Video: ‘Nickel Boys’ | Anatomy of a Scene

My name is RaMell Ross. I am the co-writer and director of “Nickel Boys.” “Young man! Young man. Do — Do you know a student named Elwood Curtis?” Hattie, who’s played by Aunjanue Ellis-Taylor, is visiting her grandson, Elwood, who is played by Ethan Herisse at Nickel Academy, in which he’s unjustly sent. She’s running into Turner, who is Elwood’s friend, and Turner is played by Brandon Wilson, and Turner is the camera as the film is shot in point of view, our camera operator in this instance, Sam Ellison, is acting as the eyes of Turner and allowing you to participate in Turner’s reality by kind of seeing with him, seeing alongside him. And so when she comes to give Turner a hug, which she does because she says she can’t hug Elwood, she is essentially coming in close contact with Sam, and Sam is making a camera move that mimics as best as possible where the head would go and where the gaze, the eyes would go in relationship to being in that proximity.

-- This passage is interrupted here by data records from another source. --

Lemma EvalSymlinks_yields t p : Forall normal p → physical t p → yields t (EvalSymlinks (apath p)) (Ok (apath p)).
Proof.
  intros Hn Hp. assert (apath <$> walk 255 t [] (Split_slash (apath p)) = Ok (apath p)) as <-.
  { by rewrite walk_apath, walk_physical. }
  apply (yields_read t (λ t, apath <$> walk 255 t [] _)).
Qed.

Lemma ReadFile_yields t p i content : Forall normal p → physical t p → t !! p = Some i → in_node i = NFile content →
  yields t (ReadFile (apath p)) (Ok content).
Proof.
  intros Hn Hp Hi Hc s Hf Ht. exists (tick s). unfold ReadFile, sys. rewrite Hf. simpl. rewrite Ht.
  unfold follow. by rewrite walk_apath, walk_physical, Hi, Hc.
Qed.
(* ===== verification/GoTime.v ===== *)
(** * Calendar dates (time.Time.Format in UTC)

    The layouts the Host formats its times with: the date in the names of the audit
    journals and RFC 3339 in the audit manifest.  A time is its number of nanoseconds
    since 1970-01-01T00:00:00Z. *)

From Stdlib Require Import Ascii String.
From stdpp Require Import base tactics numbers list strings pretty.
From S2P Require Import Prelude GoStrings.
Local Open Scope string_scope.
Local Open Scope Z_scope.

(** ** The Gregorian calendar *)

(** Year, month and day of a number of days since 1970-01-01.  The year is counted from
    March and the days from the start of a cycle of 400 years. *)
Definition days_per_cycle : Z := 146097.

Definition civil (days : Z) : Z * Z * Z :=
  let z := days + 719468 in
  let era := z / days_per_cycle in
  let doe := z mod days_per_cycle in
  let yoe := (doe - doe / 1460 + doe / 36524 - doe / 146096) / 365 in
  let doy := doe - (365 * yoe + yoe / 4 - yoe / 100) in
  let mp := (5 * doy + 2) / 153 in
  let m := if mp <? 10 then mp + 3 else mp - 9 in
  (yoe + era * 400 + (if m <=? 2 then 1 else 0), m, doy - (153 * mp + 2) / 5 + 1).

Definition leap (y : Z) : bool := (y mod 4 =? 0) && (negb (y mod 100 =? 0) || (y mod 400 =? 0)).

Definition month_days (y m : Z) : Z :=
  if m =? 2 then if leap y then 29 else 28
  else if (m =? 4) || (m =? 6) || (m =? 9) || (m =? 11) then 30 else 31.

(** The day before the first of a month, and the number of days before a year. *)
Definition days_before_month (y m : Z) : Z := foldr Z.add 0 (month_days y <$> seqZ 1 (m - 1)).
Definition days_before_year (y : Z) : Z := 365 * (y - 1970) + ((y - 1) / 4 - (y - 1) / 100 + (y - 1) / 400) - 477.

(** ** The calendar is right

    [civil] inverts counting days by years and months, and its dates exist; a cycle of 400
    years is checked day by day. *)

Definition is_date (days : Z) (c : Z * Z * Z) : bool :=
  let '(y, m, d) := c in
  (1 <=? m) && (m <=? 12) && (1 <=? d) && (d <=? month_days y m) && (days_before_year y + days_before_month y m + (d - 1) =? days).

Definition check_day (st : Z * bool) : Z * bool :=
  (st.1 + 1, st.2 && is_date (st.1 - 719468) (civil (st.1 - 719468))).

Lemma checked_days n : (N.iter n check_day (0, true)).1 = Z.of_N n ∧
  ((N.iter n check_day (0, true)).2 = true → ∀ i, 0 ≤ i < Z.of_N n → is_date (i - 719468) (civil (i - 719468)) = true).
Proof.
  induction n as [|n [IH1 IH2]] using N.peano_ind; [split; [done|]; intros _ i; lia|].
  rewrite N.iter_succ. destruct (N.iter n check_day (0, true)) as [j ok]. cbn in IH1. subst j. unfold check_day. cbn [fst snd].
  split; [lia|]. intros [-> Hd]%andb_prop i Hi. destruct (decide (i = Z.of_N n)) as [->|]; [exact Hd|]. apply IH2; [done|lia].
Qed.

Lemma cycle_checked i : 0 ≤ i < days_per_cycle → is_date (i - 719468) (civil (i - 719468)) = true.
Proof.
  destruct (checked_days (Z.to_N days_per_cycle)) as [_ H]. change days_per_cycle with (Z.of_N (Z.to_N days_per_cycle)).
  apply H. vm_compute. reflexivity.
Qed.

Lemma leap_shift y k : leap (y + 400 * k) = leap y.
Proof.
  unfold leap. replace (y + 400 * k) with (y + 100 * k * 4) at 1 by lia. rewrite Z_mod_plus_full.
  replace (y + 400 * k) with (y + 4 * k * 100) at 1 by lia. rewrite Z_mod_plus_full.
  replace (y + 400 * k) with (y + k * 400) by lia. by rewrite Z_mod_plus_full.
Qed.

Lemma month_days_shift y k m : month_days (y + 400 * k) m = month_days y m.
Proof. unfold month_days. by rewrite leap_shift. Qed.

Lemma is_date_shift days y m d k : is_date days (y, m, d) = true → is_date (days + k * days_per_cycle) (y + 400 * k, m, d) = true.
Proof.
  unfold is_date. rewrite month_days_shift.
  assert (days_before_month (y + 400 * k) m = days_before_month y m) as ->.
  { unfold days_before_month. f_equal. apply list_fmap_ext. intros i x _. apply month_days_shift. }
  assert (days_before_year (y + 400 * k) = days_before_year y + k * days_per_cycle) as ->.
  { unfold days_before_year, days_per_cycle. replace (y + 400 * k - 1) with (y - 1 + 100 * k * 4) at 1 by lia. rewrite Z_div_plus_full by lia.
    replace (y + 400 * k - 1) with (y - 1 + 4 * k * 100) at 1 by lia. rewrite Z_div_plus_full by lia.
    replace (y + 400 * k - 1) with (y - 1 + k * 400) by lia. rewrite Z_div_plus_full by lia. lia. }
  intros H. to_prop. rewrite !andb_true_iff, !Z.leb_le, Z.eqb_eq in *. lia.
Qed.

(** Every day has exactly the date the calendar gives it. *)
Lemma civil_correct days : is_date days (civil days) = true.
Proof.
  set (k := (days + 719468) / days_per_cycle). set (i := (days + 719468) mod days_per_cycle).
  assert (days = (i - 719468) + k * days_per_cycle) as E.
  { pose proof (Z_div_mod_eq_full (days + 719468) days_per_cycle). lia. }
  assert (0 ≤ i < days_per_cycle) as Hi by (apply Z.mod_pos_bound; by vm_compute).
  assert (is_date (i - 719468) (civil (i - 719468)) = true) as H.
  { by apply cycle_checked. }
  assert (civil days = (let '(y, m, d) := civil (i - 719468) in (y + 400 * k, m, d))) as ->.
  { unfold civil. replace (i - 719468 + 719468) with i by lia. fold k. fold i.
    rewrite (Z.div_small i days_per_cycle), (Z.mod_small i days_per_cycle) by exact Hi. cbv zeta. do 2 f_equal. lia. }
  destruct (civil (i - 719468)) as [[y m] d]. rewrite E. by apply is_date_shift.
Qed.

(** ** Layouts *)

(** A number with leading zeros, as [%0*d] of a number that is not negative prints it. *)
Definition pad_zeros (width : nat) (n : Z) : string :=
  let ds := pretty n in of_chars (replicate (width - String.length ds) "0"%char) +:+ ds.

Definition second : Z := 1000000000.

(** ["2006-01-02"]. *)
Definition date_text (now : Z) : string :=
  let '(y, m, d) := civil (now / second / 86400) in
  pad_zeros 4 y +:+ "-" +:+ pad_zeros 2 m +:+ "-" +:+ pad_zeros 2 d.

(** [".999999999"]: the fraction of the second without its trailing zeros. *)
Fixpoint drop_zeros (l : list ascii) : list ascii :=
  match l with c :: l' => if bool_decide (c = "0"%char) then drop_zeros l' else l | [] => [] end.

Definition fraction_text (ns : Z) : string :=
  match rev (drop_zeros (rev (chars (pad_zeros 9 ns)))) with
  | [] => ""
  | ds => "." +:+ of_chars ds
  end.

(** [time.RFC3339Nano] in UTC. *)
Definition RFC3339Nano (now : Z) : string :=
  let secs := now / second mod 86400 in
  date_text now +:+ "T" +:+ pad_zeros 2 (secs / 3600) +:+ ":" +:+ pad_zeros 2 (secs / 60 mod 60) +:+ ":" +:+
  pad_zeros 2 (secs mod 60) +:+ fraction_text (now mod second) +:+ "Z".

Lemma RFC3339Nano_example : RFC3339Nano 1709210096250000000 = "2024-02-29T12:34:56.25Z" ∧ date_text 0 = "1970-01-01".
Proof. split; vm_compute; reflexivity. Qed.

And with that process, Hattie is as Aunjanue Ellis-Taylor, is unable to have that intimate connection that happens when you have a scene partner. “What is your name?” “It’s Turner, ma’am.” “Oh, Turner. Well, I’m glad I can rely on somebody around here, Turner. When was the last time you had family to come visit you?” “Oh, um, well.” “You know? I came all this way. And I can’t hug Ellwood, so I guess you will have to do. And it’s interesting for Aunjanue Ellis-Taylor, who has so much experience, to be put into this process in which he has to look and act directly towards and to the lens. “What are they feeding y’all? You can’t muster up a bigger hug than that. You know, I’m going to remember that next time, Turner. Hug me again.” Which means that she has a sense of loneliness and an inability, again, to have that human touch and that eye contact in which actors so much rely on. And so Aunjanue ends up, she says, in hindsight, kind of converting that loneliness and that isolation into the character Hattie, who is feeling very similarly, being out in the middle of this place without her grandson and having no one to turn to. “Thank you so much.” And I think it really pays dividends in the performance.